The families of Audrey Fyfe and George Dalgity, the Edinburgh cyclists killed nearly three decades apart by driver Gary McCourt, will today join CTC chief executive Gordon Seabright in delivering a letter to the Crown Office & Procurator Fiscal Service (COPFS) requesting it to appeal against what the national cyclists’ organisation describes as the “scandalous” sentence given to the motorist earlier this month.
McCourt, aged 49, was given a 300-hour community sentence and banned from driving for five years after being found guilty last month of causing the death by careless driving of Mrs Fyfe, aged 75, in August 2011. The sentence was greeted with a mixture of disbelief and outrage by cyclists and cycling organisations.
After the jury at Edinburgh Sheriff Court delivered its verdict in the case last month, it was revealed that McCourt had previously been found guilty in June 1986 of causing the death by reckless driving the previous October of 22-year-old student Mr Dalgity, who died of head injuries a week after being struck close to his home in Edinburgh by a Ford Cortina driven by McCourt, also aged 22 at the time.
According to CTC – Mrs Fyfe had been a member of the organisation for more than five decades at the time of her death and met her husband Ian through it – 2,800 separate emails have been sent to the COPFS protesting about the sentence handed down to McCourt on 3 May.
The judge who sentenced him insisted there were no aggravating circumstances that would require a custodial sentence to be imposed – presumably many of those emails will have questioned whether his previous conviction was in itself one – and instead suggested that Mrs Fyfe had contributed to her own death by not wearing a cycle helmet.
Rhia Weston, CTC’s Road Justice Campaigner, said she believed that Mrs Fyfe’s choice not to wear a helmet may have been a factor in the sentence Sheriff James Scott imposed on McCourt.
“It is debatable whether or not a helmet might have made a difference,” she said, “but more importantly it is legally irrelevant.
“The Sheriff’s role was to sentence McCourt for the seriousness of a motoring crime which cost a cyclist her life. Given McCourt's previous conviction, he should have received at least a lifetime driving ban."
That sanction is the very minimum that CTC is urging COPFS to press for, although the Scottish Government department, which performs a similar function to the one carried out by the Crown Prosecution Service in England and Wales, has said that it is giving “careful consideration” over whether to appeal McCourt’s sentence on the grounds that it is “unduly lenient.”

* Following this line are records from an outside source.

(** * Journal_Lookup_Tool: a shallow embedding and its properties

    The development follows [Journal_Lookup_Tool.py]: the getters
    ([remove_duplicates], [get_paper], [get_paper_info]), the report
    writer ([get_pptx]), the reader ([read_config_file]), the searcher
    ([lookup_pubmed]) and [main].

    Conventions.
    - A Python [str] is a [string]; every [ascii] stands for one code
      point below 256.
    - A Python [dict] with a fixed set of possible keys is a record whose
      optional keys are [option] fields; a [dict] whose iteration order
      matters is an association list in insertion order; a [set] is a
      [gset].
    - The remote service, the clock and the file system are explicit:
      a call to the service is answered by an oracle indexed by the number
      of calls made so far, and every [time.sleep], network call, console
      message and file write is logged in a trace. *)

From Stdlib Require Import ZArith Ascii String List Lia Bool.
From stdpp Require Import base decidable option list gmap strings pretty sorting.

Local Open Scope string_scope.
Local Open Scope list_scope.
Local Open Scope nat_scope.

#[local] Arguments String.append !_ _ / : simpl nomatch.
#[local] Set Warnings "-clear-no-such-hyp".

(** ** Exceptions and results *)

(** The object bound by [except HTTPError as e].  [code] is the HTTP
    status; [response_status_code] is the value of
    [e.response.status_code] when the exception object has a [response]
    attribute, and [None] when it has none (reading it then raises
    [AttributeError]). *)
Record HTTPError := mkHTTPError {
  code : Z;
  response_status_code : option Z
}.

Inductive exn :=
| HTTPErrorExn (e : HTTPError)
| AttributeError
| UnboundLocalError
| KeyError
| IndexError
| TypeError
| ValueError (msg : string)
| OtherError (msg : string)
(** not a Python exception: a loop of the model ran out of fuel, the
    source loop does not end *)
| Diverges.

Inductive result (A : Type) :=
| Ret (a : A)
| Raise (e : exn).
Arguments Ret {A} a.
Arguments Raise {A} e.

Definition bind {A B} (r : result A) (k : A -> result B) : result B :=
  match r with
  | Ret a => k a
  | Raise e => Raise e
  end.

Notation "'let!' x ':=' r 'in' k" := (bind r (fun x => k))
  (at level 10, x name, r at level 100, k at level 200).

(** ** The normalised record built by [get_paper_info] *)

(** One entry of [ArticleDate]. *)
Record DateEntry := mkDate {
  Year : option string;
  Month : option string;
  Day : option string
}.

(** A key whose value is either the copied datum or a placeholder
    string such as ["No date available"]. *)
Inductive field (A : Type) :=
| Val (a : A)
| Str (s : string).
Arguments Val {A} a.
Arguments Str {A} s.

(** The [component] dict.  ["Title"] is read unconditionally by
    [remove_duplicates] and [get_pptx]; the other keys are tested with
    [in] or read with a fallback. *)
Record Component := mkComponent {
  Title : string;
  Abstract : option string;
  Journal : option string;
  Date : option (field (list DateEntry));
  Link : option (field (list string));
  Authors : option (field (list string));
  Institution : option (list string)
}.

(** ** A. Error handler, getters *)

(** [remove_duplicates]: the comprehension
    [[x for x in components if not (x["Title"] in seen or seen.add(x["Title"]))]]
    run as a loop that threads the set [seen]. *)
Fixpoint remove_duplicates_from (seen : gset string) (components : list Component)
  : list Component :=
  match components with
  | [] => []
  | x :: rest =>
      if decide (Title x ∈ seen)
      then remove_duplicates_from seen rest
      else x :: remove_duplicates_from ({[Title x]} ∪ seen) rest
  end.

Definition remove_duplicates (components : list Component) : list Component :=
  remove_duplicates_from ∅ components.

(** ** Python string primitives used by the report writer *)

Definition nl : string := String (ascii_of_nat 10) "".
Definition dquote : string := String (ascii_of_nat 34) "".
Definition space : ascii := " "%char.

(** [s[:n]] and [s[n:]] for [0 <= n]. *)
Fixpoint take_str (n : nat) (s : string) : string :=
  match n, s with
  | S n', String c r => String c (take_str n' r)
  | _, _ => ""
  end.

There were plenty of aggravating circumstances involved in the death of Mr Dalgity, however, according to details secured by CTC through a Freedom of Information Act request.
CTC says that McCourt, who held a provisional licence at the time,
“… was driving unsupervised and without licence plates. He pleaded guilty to the offences of driving without insurance, driving without a full licence and without supervision or licence plates, and for leaving the scene without exchanging details or reporting the collision to the police, and failing to produce his licence afterwards. He pleaded not guilty to causing Dalgity’s death by reckless driving – but was nonetheless found guilty. For the ‘causing death by reckless driving’ offence, he received a 1-year custodial sentence.”
According to contemporary newspaper reports, clippings of which were given to CTC by a former neighbour of Mr Dalgity, McCourt was also given a ten-year ban from driving.
The comments of the judge presiding over that earlier trial at the High Court in Edinburgh, Lord Cowie, contrast sharply with those of Sheriff Scott, although it should be borne in mind that the charges in that previous case were more serious than those in the more recent one.
“A young life has been destroyed by your unjustifiable and boorish conduct on the road,” Lord Cowie told McCourt.
“I think the appropriate thing to do is give you a very sharp lesson that you cannot behave in this way on the roads in this country.”
Mrs Fyfe’s husband, Ian, to whom she had been married for more than 50 years, will accompany Mr Seabright in delivering the letter to COPFS at 11am this morning, together with Mr Dalgity’s sister, Ann.
Yesterday, Mr Seabright met with Ian Fyfe and his daughter Linda Hamilton, who together with her sister Aileen Brown got in touch with CTC to urge it to fight for justice on their mother’s behalf.
Last week, Ms Brown, a member of Bath Cycling Club who had accompanied her mother on cycling trips abroad, said it was “beyond comprehension” that McCourt would be free to drive again in five years’ time.
In a press release from CTC, which is also calling on all of its members in Scotland to write to the Lord Advocate about the case, she added: “A holiday with mum was a lovely habit we enjoyed. There can't be many mother and daughter friendships close enough to want to spend holidays together for 45 years.”